Po 15 minutach przerwy Polacy wyszli na murawę podbudowani swoim prowadzeniem. Rakoczy szybko wywalczył rzut wolny, ale nic z niego nie wynikło. Później Łęgowski faulował, a Zeneli z daleka próbował swoich sił. Kacper Tobiasz wyszedł obronną ręką z opresji, lecz murawa mu to utrudniła. Po drugiej stronie boiska Szymon Włodarczyk chciał błysnąć, lecz znalazł się na spalonym. Zawodnicy trenera Probierza spokojnie kontrolowali mecz. W 58 minucie ich rywale oddali dwa strzały – jeden obroniony przez Tobiasza, a drugi zblokowany przez polskiego obrońcę. Kosowianie jednak się nie poddawali, niezależnie od wyniku. Polacy za to nie spuszczali z tonu i pokazywali jakość. Szczególnie musieli ją prezentować w obronie. Dobrymi interwencjami zapisał się gracz Śląska Wrocław Łukasz Bejger. Młodzieżowi reprezentanci Polski grali dobrą, nawet przyjemną dla oka piłkę. Arian Llugiqi w 79 minucie zanotował 5 żółtą kartkę wśród kadry Kosowa. W 80 minucie z boiska zszedł bohater tego meczu – Rakoczy, zdobywca dwóch goli w dzisiejszym spotkaniu. W jego miejsce wszedł Maximilian Oyedele – wychowanek Manchesteru United.
Biało – Czerwoni pod koniec meczu mieli problemy w ofensywie.
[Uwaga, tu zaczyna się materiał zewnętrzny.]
(* ===== verification/Base64.v ===== *)
(** * Base64

    [atob] of the browser (the forgiving decoder) and, for the round trip of
    tokens, the unpadded base64url encoder their issuers use.  Bytes and characters
    are both Latin-1 code units. *)
From S2P Require Import Prelude JsString.
From Stdlib Require Import Ascii NArith ZArith Lia.

(** The value of a character of the alphabet, and its inverse. *)
Definition sextet (c : ascii) : option N :=
  let n := code c in
  if ((65 <=? n) && (n <=? 90))%N then Some (n - 65)%N
  else if ((97 <=? n) && (n <=? 122))%N then Some (n - 71)%N
  else if ((48 <=? n) && (n <=? 57))%N then Some (n + 4)%N
  else if (n =? 43)%N then Some 62%N
  else if (n =? 47)%N then Some 63%N
  else None.

Definition sextet_char (n : N) : ascii :=
  ascii_of_N (if (n <? 26)%N then n + 65
              else if (n <? 52)%N then n + 71
              else if (n <? 62)%N then n - 4
              else if (n =? 62)%N then 43 else 47)%N.

(** ASCII white space, which [atob] removes. *)
Definition ascii_space (c : ascii) : bool :=
  let n := code c in ((n =? 9) || (n =? 10) || (n =? 12) || (n =? 13) || (n =? 32))%N.

(** At most two '=' at the end of a string whose length is a multiple of 4. *)
Definition strip_padding (l : list ascii) : list ascii :=
  if (length l mod 4 =? 0)%nat then
    match reverse l with
    | "="%char :: "="%char :: r => reverse r
    | "="%char :: r => reverse r
    | _ => l
    end
  else l.

(** Four sextets are three bytes; two and three leave bits over, which are
    dropped; one alone is an error. *)
Fixpoint unsextets (l : list N) : option (list N) :=
  match l with
  | a :: b :: c :: d :: l' =>
      app [a * 4 + b / 16; (b mod 16) * 16 + c / 4; (c mod 4) * 64 + d]%N <$> unsextets l'
  | [a; b; c] => Some [a * 4 + b / 16; (b mod 16) * 16 + c / 4]%N
  | [a; b] => Some [a * 4 + b / 16]%N
  | [_] => None
  | [] => Some []
  end.

Definition atob (s : string) : outcome string :=
  let l := strip_padding (filter (λ c, ascii_space c = false) (to_list s)) in
  match mapM sextet l with
  | Some ns =>
      match unsextets ns with
      | Some bytes => Ok (of_list (ascii_of_N <$> bytes))
      | None => Throw SyntaxError
      end
  | None => Throw SyntaxError
  end.

(** ** The encoder of token issuers *)

Fixpoint sextets (l : list N) : list N :=
  match l with
  | x :: y :: z :: l' =>
      [x / 4; (x mod 4) * 16 + y / 16; (y mod 16) * 4 + z / 64; z mod 64]%N ++ sextets l'
  | [x; y] => [x / 4; (x mod 4) * 16 + y / 16; (y mod 16) * 4]%N
  | [x] => [x / 4; (x mod 4) * 16]%N
  | [] => []
  end.

Definition url_char (c : ascii) : ascii :=
  if decide (c = "+"%char) then "-"%char else if decide (c = "/"%char) then "_"%char else c.

Definition base64url (s : string) : string :=
  of_list ((λ n, url_char (sextet_char n)) <$> sextets (code <$> to_list s)).

(** ** The decoder inverts the encoder *)

Lemma length_ind3 {A} (P : list A → Prop) :
  P [] → (∀ x, P [x]) → (∀ x y, P [x; y]) → (∀ x y z l, P l → P (x :: y :: z :: l)) →
  ∀ l, P l.
Proof.
  intros H0 H1 H2 H3. fix IH 1. intros [|x [|y [|z l]]].
  - exact H0.
  - exact (H1 x).
  - exact (H2 x y).
  - exact (H3 x y z l (IH l)).
Qed.

Lemma code_lt c : (code c < 256)%N.
Proof. apply N_ascii_bounded. Qed.

Lemma div_mul_add (a b r : N) : (r < b)%N → ((a * b + r) / b = a)%N.
Proof. intros H. symmetry. apply (N.div_unique _ _ _ r); lia. Qed.

Lemma mod_mul_add (a b r : N) : (r < b)%N → ((a * b + r) mod b = r)%N.
Proof. intros H. symmetry. apply (N.mod_unique _ _ a r); lia. Qed.

Lemma byte1 x y : (y < 256)%N → (x / 4 * 4 + (x mod 4 * 16 + y / 16) / 16 = x)%N.
Proof.
  intros Hy. rewrite div_mul_add by (apply N.Div0.div_lt_upper_bound; lia).
  pose proof (N.div_mod x 4 ltac:(done)). lia.
Qed.

Lemma byte2 x y z : (y < 256)%N → (z < 256)%N →
  ((x mod 4 * 16 + y / 16) mod 16 * 16 + (y mod 16 * 4 + z / 64) / 4 = y)%N.
Proof.
  intros Hy Hz. rewrite mod_mul_add by (apply N.Div0.div_lt_upper_bound; lia).
  rewrite div_mul_add by (apply N.Div0.div_lt_upper_bound; lia).
  pose proof (N.div_mod y 16 ltac:(done)). lia.
Qed.

Lemma byte3 y z : (z < 256)%N → ((y mod 16 * 4 + z / 64) mod 4 * 64 + z mod 64 = z)%N.
Proof.
  intros Hz. rewrite mod_mul_add by (apply N.Div0.div_lt_upper_bound; lia).
  pose proof (N.div_mod z 64 ltac:(done)). lia.
Qed.

Lemma unsextets_sextets l : Forall (λ x, x < 256)%N l → unsextets (sextets l) = Some l.
Proof.
  induction l as [|x|x y|x y z l IH] using length_ind3; intros Hl; [done| | |].
  - cbn [sextets unsextets]. pose proof (byte1 x 0 ltac:(done)) as H1.
    change (0 / 16)%N with 0%N in H1. rewrite N.add_0_r in H1. by rewrite H1.
  - cbn [sextets unsextets]. inversion_clear Hl as [|? ? Hx Hl']. inversion_clear Hl' as [|? ? Hy _].
    rewrite byte1 by done. pose proof (byte2 x y 0 Hy ltac:(done)) as H2.
    change (0 / 64)%N with 0%N in H2. rewrite N.add_0_r in H2. by rewrite H2.
  - inversion_clear Hl as [|? ? Hx Hl']. inversion_clear Hl' as [|? ? Hy Hl''].
    inversion_clear Hl'' as [|? ? Hz Hl3].
    cbn [sextets app unsextets]. rewrite IH by done. cbn [fmap option_fmap option_map app].
    by rewrite byte1, byte2, byte3.
Qed.

Lemma sextets_bound l : Forall (λ x, x < 256)%N l → Forall (λ n, n < 64)%N (sextets l).
Proof.
  assert (∀ a, a mod 4 < 4)%N by (intros; by apply N.mod_lt).
  assert (∀ a, a mod 16 < 16)%N by (intros; by apply N.mod_lt).
  assert (∀ a, a mod 64 < 64)%N by (intros; by apply N.mod_lt).
  assert (∀ a, a < 256 → a / 4 < 64)%N by (intros; apply N.Div0.div_lt_upper_bound; lia).
  assert (∀ a, a < 256 → a / 16 < 16)%N by (intros; apply N.Div0.div_lt_upper_bound; lia).
  assert (∀ a, a < 256 → a / 64 < 4)%N by (intros; apply N.Div0.div_lt_upper_bound; lia).
  assert (∀ a b, a < 4 → b < 16 → a * 16 + b < 64)%N by lia.
  assert (∀ a b, a < 16 → b < 4 → a * 4 + b < 64)%N by lia.
  induction l as [|x|x y|x y z l IH] using length_ind3; intros Hl; cbn [sextets app];
    rewrite ?Forall_cons in *; [done| | |]; destruct_and?.
  - split_and!; auto. specialize (H x). lia.
  - split_and!; auto. specialize (H0 y). lia.
  - split_and!; auto.
Qed.

(** Facts about the 64 characters of the alphabet, by inspection. *)
Lemma sextet_cases (P : N → bool) : forallb P (N.of_nat <$> seq 0 64) = true →
  ∀ n, (n < 64)%N → P n = true.
Proof.
  intros H n Hn. rewrite forallb_forall in H. apply H. apply list_elem_of_In.
  apply list_elem_of_fmap. exists (N.to_nat n). split; [lia|]. apply elem_of_seq. lia.
Qed.

(** [payload.replace(/-/g, '+').replace(/_/g, '/')] on a character. *)
Definition from_url (c : ascii) : ascii :=
  let c1 := if decide (c = "-"%char) then "+"%char else c in
  if decide (c1 = "_"%char) then "/"%char else c1.

Lemma sextet_char_facts n : (n < 64)%N →
  from_url (url_char (sextet_char n)) = sextet_char n ∧ sextet (sextet_char n) = Some n ∧
  ascii_space (sextet_char n) = false ∧ sextet_char n ≠ "="%char ∧
  url_char (sextet_char n) ≠ "."%char.
Proof.
  intros Hn. apply (proj1 (bool_decide_eq_true _)).
  revert n Hn. apply sextet_cases. vm_compute. reflexivity.
Qed.

Lemma strip_padding_none l : (∀ c, c ∈ l → c ≠ "="%char) → strip_padding l = l.
Proof.
  intros Hl. unfold strip_padding. destruct (_ =? _)%nat; [|done].
  destruct (reverse l) as [|c r] eqn:E; [done|].
  assert (c ≠ "="%char) as Hc.
  { apply Hl, elem_of_reverse. rewrite E. by left. }
  destruct c as [[] [] [] [] [] [] [] []]; try done; by destruct Hc.
Qed.

Lemma base64url_sextets s : Forall (λ n, n < 64)%N (sextets (code <$> to_list s)).
Proof. apply sextets_bound, Forall_fmap, Forall_forall. intros c _. apply code_lt. Qed.

(** The alphabet avoids the separator of tokens. *)
Lemma base64url_no_dot s : "."%char ∉ to_list (base64url s).
Proof.
  unfold base64url. rewrite to_of_list. intros (n & E & Hn)%list_elem_of_fmap.
  pose proof (base64url_sextets s) as H. rewrite Forall_forall in H.
  destruct (sextet_char_facts n (H n Hn)) as (_ & _ & _ & _ & Hd). by rewrite <- E in Hd.
Qed.

Lemma atob_base64url s :
  atob (replace_all "_" "/" (replace_all "-" "+" (base64url s))) = Ok s.
Proof.
  pose proof (base64url_sextets s) as Hb. rewrite Forall_forall in Hb.
  set (ns := sextets (code <$> to_list s)) in *.
  unfold replace_all, map_chars, base64url. rewrite !to_of_list. fold ns.
  rewrite <- !list_fmap_compose.
  assert (∀ f : N → ascii, (∀ n, n ∈ ns → f n = sextet_char n) → f <$> ns = sextet_char <$> ns)
    as Hf.
  { intros f Hf. apply list_fmap_ext. intros i n Hn%list_elem_of_lookup_2. by apply Hf. }
  rewrite Hf by (intros n Hn; apply (sextet_char_facts n (Hb n Hn))). clear Hf.
  unfold atob. rewrite to_of_list.
  rewrite filter_all by (intros c (n & -> & Hn)%list_elem_of_fmap; by apply sextet_char_facts, Hb).
  rewrite strip_padding_none by
    (intros c (n & -> & Hn)%list_elem_of_fmap; by apply sextet_char_facts, Hb).
  assert (mapM sextet (sextet_char <$> ns) = Some ns) as ->.
  { apply mapM_Some, Forall2_fmap_l, Forall_Forall2_diag, Forall_forall.
    intros n Hn. by apply sextet_char_facts, Hb. }
  unfold ns. rewrite unsextets_sextets.
  - f_equal. rewrite <- list_fmap_compose.
    rewrite <- (of_to_list s) at 2. f_equal.
    rewrite <- (list_fmap_id (to_list s)) at 2. apply list_fmap_ext. intros i c _.
    apply ascii_N_embedding.
  - apply Forall_fmap, Forall_forall. intros c _. apply code_lt.
Qed.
Zdobyte bramki w pełni wystarczyły do zebrania pełnej puli 3 punktów za zwycięstwo wraz z zachowaniem czystego konta.
Żółte kartki: 18′ Simnica, 33′ Smakaj, 35′ Marchwiński, 56′ Haxha, 60′ Podrimaj, 80′ Llugiqi, 83′ Tahiri
Polska – Kosowo 3:0 (25′ Mosór, 29′ Rakoczy, 44′ Rakoczy)
Składy:
Polska: Tobiasz, Marchwiński (66′ Szymczak), Mosór, Biegański, Łęgowski, Rakoczy (80′ Oyedele), Szmyt, Bejger, Włodarczyk (66′ Myszor), Kłudka, Peda (66′ Matysik)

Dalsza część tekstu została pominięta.